Leeds Town Hall
23rd January 2010
The increasingly renowned BBC Scottish Symphony Orchestra brought an evening of Romantic contrasts to Leeds Town Hall with a programme of Wagner’s symphonic poem Siegfried Idyll, followed by the epic Symphony no. 8 by Anton Bruckner.
The former was played by the same small arrangement of thirteen instruments that so infamously first performed the piece on the steps of Wagner’s villa for his wife, Cosima, on her birthday. It’s most often played as an arrangement for full orchestra these days, so this chance to hear the piece in its originally intended form was a treat in itself.

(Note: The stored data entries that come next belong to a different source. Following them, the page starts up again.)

(** Host and guest agree on the probe: for every probe a guest opens, the
    host's port, given the guest's message, answers its sender with exactly the
    text the guest waits for; and a pump of the guest's probe reports success
    if and only if that text is among the datagrams it receives, whatever else
    arrives. A report of a direct path therefore means that this very probe
    was answered. *)
Theorem probe_answered_exactly endpoint tries w p w' : rnet_host_probe_open endpoint tries w = (Some p, w') ->
  (forall b, b ∈ w_random w -> forall l, b = Some l -> Forall in_u8 l) ->
  (forall host from, w_sent (hp_w (snd (on_game (pr_msg p) from host))) = w_sent (hp_w host) ++ [(GameSock, pr_ack p, from)]) /\
  (forall w1, fst (fst (rnet_host_probe_pump p w1)) = 1 <-> pr_ack p ∈ heard 256 (w_grams w1 ProbeSock)).
Proof.
  intros H Hr. split; [|intros w1; apply probe_pump_answer].
  assert (exists nonce, in_u32 nonce /\ pr_msg p = RNET_HOST_PROBE_MAGIC ++ print_l nonce /\
    pr_ack p = RNET_HOST_PROBE_ACK_MAGIC ++ print_l nonce) as (nonce & Hn & Em & Ea).
  { unfold rnet_host_probe_open in H. destruct (rnet_os_parse_hostport _ _) as [[host port]|]; [|done].
    destruct (port =? 0); [done|]. destruct (rnet_os_resolve_sockaddr _ _ _) as [to|]; [|done].
    destruct (negb _); [done|]. unfold w_random_bytes in H.
    set (nonce := match (fst (match w_random w with [] => (None, w) | r :: rest => (r, set_w_random rest w) end))
                  with Some b => le32 b | None => 0 end).
    assert (in_u32 nonce) as Hn.
    { subst nonce. destruct (w_random w) as [|[b|] rest]; cbn; [by ranges| |by ranges]. apply le32_range.
      eapply Hr; [by left|done]. }
    exists nonce. split; [done|].
    assert (p = MkProbe to (cut_l 96 (RNET_HOST_PROBE_MAGIC ++ print_l nonce))
      (cut_l 112 (RNET_HOST_PROBE_ACK_MAGIC ++ print_l nonce)) (if 0 <? tries then tries else 6) 0 0) as ->.
    { subst nonce. destruct (w_random w) as [|r rest]; by injection H as <- _. }
    pose proof (nonce_text_len nonce Hn) as L. unfold zlen in L. cbn [pr_msg pr_ack]. unfold cut_l.
    assert (length RNET_HOST_PROBE_MAGIC = 17%nat) as L1 by by vm_compute.
    assert (length RNET_HOST_PROBE_ACK_MAGIC = 21%nat) as L2 by by vm_compute.
    split; apply take_ge; rewrite length_app; lia. }
  intros host from. unfold on_game. rewrite Em, Ea, starts_with_front, drop_app_length. cbn zeta.
  pose proof (nonce_text_len nonce Hn) as L. pose proof (print_l_nonempty nonce ltac:(ranges; lia)) as P.
  assert (zlen RNET_HOST_PROBE_ACK_MAGIC = 21) as L2 by by vm_compute.
  rewrite !zlen_app, L2. destruct (Z.ltb_spec (Z.of_nat (length RNET_HOST_PROBE_MAGIC)) (zlen RNET_HOST_PROBE_MAGIC + zlen (print_l nonce)));
    [|unfold zlen in *; lia]. cbn [andb].
  destruct (Z.ltb_spec (21 + zlen (print_l nonce)) 256); [|lia]. by destruct host.
Qed.
Lemma probe_answered_exactly_witness :
  let w := set_w_random [Some [1; 2; 3; 4]] (quiet_world 0) in
  let p := default (MkProbe addr_zero [] [] 0 0 0) (fst (rnet_host_probe_open (B "10.0.0.1:7777") 6 w)) in
  w_sent (hp_w (snd (on_game (pr_msg p) addr_zero no_port))) = [(GameSock, pr_ack p, addr_zero)].
Proof.
  intros w p. apply (probe_answered_exactly (B "10.0.0.1:7777") 6 w p (set_w_random [] w)).
  - by vm_compute.
  - intros b Hb l ->. apply list_elem_of_singleton in Hb. injection Hb as ->. by repeat constructor.
Defined.

(** ** Leaving *)

(** Nothing but the host's update opens a port. *)
Definition port_gone (r r' : RNetHostRelay) : Prop := hr_port r = None -> hr_port r' = None.
#[export] Instance port_gone_preorder : PreOrder port_gone.
Proof. split; [by intros r H|]. intros r1 r2 r3 H1 H2 H. by apply H2, H1. Qed.
Lemma gone_modify_rs f : stable port_gone (modify_rs f).
Proof. by intros [] ?. Qed.
Lemma gone_send v j : stable port_gone (hr_send v j).
Proof. intros [] H. unfold hr_send. by destruct (rv_send_json v). Qed.
Lemma gone_forget : stable port_gone hr_forget_guest.
Proof. by intros [] ?. Qed.
#[local] Hint Resolve gone_modify_rs gone_send gone_forget : stable.
Ltac gone := repeat first [solve [auto with stable nocore] | stable_step | by intros [] ?].
Lemma gone_report v t x : stable port_gone (relay_report v t x).
Proof. unfold relay_report. gone. Qed.
#[local] Hint Resolve gone_report : stable.
Lemma gone_probe v t p : stable port_gone (guest_probe v t p).
Proof. unfold guest_probe. gone. Qed.
#[local] Hint Resolve gone_probe : stable.
Lemma guest_has_no_port v r : hr_port (snd (hr_update_guest v r)) = None.
Proof.
  change (wp (hr_update_guest v) (fun _ r' => hr_port r' = None) r). unfold hr_update_guest.
  apply wp_bind, wp_any. intros t r1. apply wp_bind, wp_modify, wp_bind. unfold hr_release_port. apply wp_modify.
  match goal with |- wp ?m _ ?q => assert (stable port_gone m) as K; [|by apply (K q); destruct r1] end. gone.
Qed.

The performance was nothing short of exquisite: a lesson in poise and grace that exploited every last modicum of loveliness to its full potential in this, Wagner’s swelling love song to his young family. The small ensemble showed a remarkable mastery of dynamics, painting piano in an impressive array of shades from quiet bravado all the way through to an almost unbearably delicate hush. An extraordinary, reverential performance of a very emotive piece of music.
Bruckner’s 8th requires an orchestral arrangement which seems obscene by comparison to the Wagner ensemble. Triple woodwind, triple brass, eight horns, triple harp, timpani, cymbals, triangle and strings. The visual contrast on stage after the interval is only outdone by the sonic contrast when the brass and timpani come in with full voice. These insistent fanfare-like rhythms form the most striking sections of the first movement, and again are exploited to full potential by conductor Donald Runnicles’ sensitivity to dynamic nuance.

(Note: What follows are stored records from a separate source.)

(** ** The host's calls *)

(** [None]: the agent could not be made or did not start. *)
Definition rnet_ice_xfer_open (agent_ok gathering_ok : bool) (now : Z) : option RNetIceXfer :=
  if agent_ok && gathering_ok then Some (MkXfer now false [] 0 [] [] 0 0 false 0 [] []) else None.
Definition rnet_ice_xfer_queue_blob (data : list Z) (x : RNetIceXfer) : bool * RNetIceXfer :=
  if x_failed x then (false, x)
  else if XFER_Q <=? zlen (x_send_q x) then (false, x)
  else
    let id := u32 (x_next_id x + 1) in
    (true, set_x_next_id id (set_x_send_q (x_send_q x ++ [MkBlob data id 0 0 0]) x)).
Definition rnet_ice_xfer_send_idle (x : RNetIceXfer) : bool := zlen (x_send_q x) <=? 0.
Definition rnet_ice_xfer_take_blob (x : RNetIceXfer) : option (list Z) * RNetIceXfer :=
  match x_ready x with
  | [] => (None, x)
  | d :: rest => (Some d, set_x_ready rest x)
  end.
Definition rnet_ice_xfer_progress (x : RNetIceXfer) : Z :=
  if x_failed x then -2
  else if x_recv_active x && (0 <? x_recv_total x) then s32 (u64 (x_recv_got x * 100) / x_recv_total x)
  else match x_send_q x with
       | b :: _ => if 0 <? xb_len b then s32 (u64 (xb_unacked b * 100) / xb_len b) else 0
       | [] => if 0 <? zlen (x_ready x) then 0 else -1
       end.
Definition rnet_ice_xfer_fail (err : list Z) (x : RNetIceXfer) : RNetIceXfer :=
  let x := fail_xfer err x in send_fail_pkt (x_error x) x.

(** Any use of a transfer: the pumps, each with what the agent does in it, and
    the host's calls. The result has the blobs handed to the host. *)
Inductive xcall : Type :=
| XPump (mem : Z -> bool) (st : RNetIceState) (now : Z) (inbox : list (list Z))
| XQueue (data : list Z)
| XTake
| XFail (err : list Z).
Fixpoint xrun (cs : list xcall) (x : RNetIceXfer) : cres (list (list Z) * RNetIceXfer) :=
  match cs with
  | [] => Ret ([], x)
  | XPump mem st now inbox :: cs => let* x := rnet_ice_xfer_pump mem st now inbox x in xrun cs x
  | XQueue data :: cs => xrun cs (snd (rnet_ice_xfer_queue_blob data x))
  | XTake :: cs =>
    match rnet_ice_xfer_take_blob x with
    | (None, x) => xrun cs x
    | (Some d, x) => let* r := xrun cs x in Ret (d :: fst r, snd r)
    end
  | XFail err :: cs => xrun cs (rnet_ice_xfer_fail err x)
  end.

(** * Theorems on blob transfer over ICE *)


(** ** Packets *)

Lemma get_field n v r : 0 <= v < 2 ^ (8 * Z.of_nat n) -> le_val (take n (le_bytes n v ++ r)) = v.
Proof.
  intros Hv. rewrite take_app_length' by (by rewrite length_le_bytes). rewrite le_val_bytes by lia. by apply Z.mod_small.
Qed.
Lemma starts_with_self a b : starts_with a (a ++ b) = true.
Proof. induction a as [|x a IH]; [by destruct b|]. cbn. by rewrite Z.eqb_refl. Qed.

(** A blob with a name that fits its field and a length that fits memory. *)
Definition blob_ok (b : XferBlob) : Prop := in_u32 (xb_id b) /\ xb_len b <= 9223372036854775807.
Definition chunk (b : XferBlob) (off : Z) : list Z := take (Z.to_nat XFER_PAYLOAD) (drop (Z.to_nat off) (xb_data b)).
Lemma chunk_len b off : 0 <= zlen (chunk b off) <= 1024.
Proof. unfold chunk, zlen. rewrite length_take. change (Z.to_nat XFER_PAYLOAD) with 1024%nat. lia. Qed.

Lemma data_pkt_short b off : (length (data_pkt b off) <= XFER_RECV_MAX)%nat.
Proof.
  unfold data_pkt. fold (chunk b off). pose proof (chunk_len b off). unfold put_u32, put_u64, put_u16, zlen in *.
  unfold XFER_RECV_MAX. rewrite !length_app, !length_le_bytes. change (length XFER_MAGIC) with 7%nat. change (length [XF_DATA]) with 1%nat. lia.
Qed.
Lemma handle_data_pkt mem b off x : blob_ok b -> 0 <= off <= xb_len b ->
  handle_pkt mem (data_pkt b off) x = handle_data mem (xb_id b) (xb_len b) off (chunk b off) x.
Proof.
  intros [Hi Hl] Ho. unfold handle_pkt, data_pkt. fold (chunk b off). pose proof (chunk_len b off) as Hc.
  set (c := chunk b off) in *. pose proof (zlen_nonneg (xb_data b)). unfold xb_len in *.
  set (pkt := XFER_MAGIC ++ [XF_DATA] ++ put_u32 (xb_id b) ++ put_u64 (zlen (xb_data b)) ++ put_u64 off ++ put_u16 (zlen c) ++ c).
  assert (zlen pkt = 30 + zlen c) as L.
  { subst pkt. unfold put_u32, put_u64, put_u16. rewrite !zlen_app. change (zlen XFER_MAGIC) with 7. change (zlen [XF_DATA]) with 1.
    unfold zlen. rewrite !length_le_bytes. lia. }
  rewrite L. destruct (Z.ltb_spec (30 + zlen c) 8); [lia|]. unfold pkt at 1. rewrite starts_with_self. cbn [negb orb].
  assert (rd 0 pkt 7 = XF_DATA) as -> by done. change (XF_DATA =? XF_FAIL) with false. change (XF_DATA =? XF_ACK) with false.
  change (XF_DATA =? XF_DATA) with true. cbn [andb]. destruct (Z.leb_spec 30 (30 + zlen c)); [|lia].
  assert (get_u16 pkt 28 = zlen c) as ->.
  { unfold get_u16. change (drop 28 pkt) with (put_u16 (zlen c) ++ c). apply get_field. change (2 ^ (8 * Z.of_nat 2)) with 65536. lia. }
  assert (get_u32 pkt 8 = xb_id b) as ->.
  { unfold get_u32. change (drop 8 pkt) with (put_u32 (xb_id b) ++ put_u64 (zlen (xb_data b)) ++ put_u64 off ++ put_u16 (zlen c) ++ c).
    apply get_field. change (2 ^ (8 * Z.of_nat 4)) with 4294967296. by ranges. }
  assert (get_u64 pkt 12 = zlen (xb_data b)) as ->.
  { unfold get_u64. change (drop 12 pkt) with (put_u64 (zlen (xb_data b)) ++ put_u64 off ++ put_u16 (zlen c) ++ c).
    apply get_field. change (2 ^ (8 * Z.of_nat 8)) with 18446744073709551616. lia. }
  assert (get_u64 pkt 20 = off) as ->.
  { unfold get_u64. change (drop 20 pkt) with (put_u64 off ++ put_u16 (zlen c) ++ c).
    apply get_field. change (2 ^ (8 * Z.of_nat 8)) with 18446744073709551616. lia. }
  change (drop 30 pkt) with c. rewrite Z.ltb_irrefl. unfold zlen. by rewrite Nat2Z.id, take_ge.
Qed.
Lemma handle_ack_pkt mem id got x : in_u32 id -> in_u64 got ->
  handle_pkt mem (ack_pkt id got) x = Ret (handle_ack id got x).
Proof.
  intros Hi Hg. unfold handle_pkt, ack_pkt. set (pkt := XFER_MAGIC ++ [XF_ACK] ++ put_u32 id ++ put_u64 got).
  assert (zlen pkt = 20) as -> by done. change (20 <? 8) with false. unfold pkt at 1. rewrite starts_with_self. cbn [negb orb].
  assert (rd 0 pkt 7 = XF_ACK) as -> by done. change (XF_ACK =? XF_FAIL) with false. change (XF_ACK =? XF_ACK) with true.
  change (20 <=? 20) with true. cbn [andb].
  assert (get_u32 pkt 8 = id) as ->.
  { unfold get_u32. change (drop 8 pkt) with (put_u32 id ++ put_u64 got). apply get_field. by ranges. }
  assert (get_u64 pkt 12 = got) as ->; [|done].
  unfold get_u64. change (drop 12 pkt) with (put_u64 got). rewrite <- (app_nil_r (put_u64 got)). apply get_field. by ranges.
Qed.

The 8th is notoriously epic (nicknamed The Apocalytpic) with flare and flourish vying for attention over a constant of introspective sombreness. It’s also striking for its fluidity of tone and rhythm, allowing for effortless but stark contrasts. The rapturous applause at its glittering close is justly deserved for this accomplished performance of a notoriously challenging piece.
The performance was recorded by the BBC and can be heard on BBC R3 on Tuesday at 7pm – if you couldn’t be there (or, indeed, if you could) it’s highly recommended listening.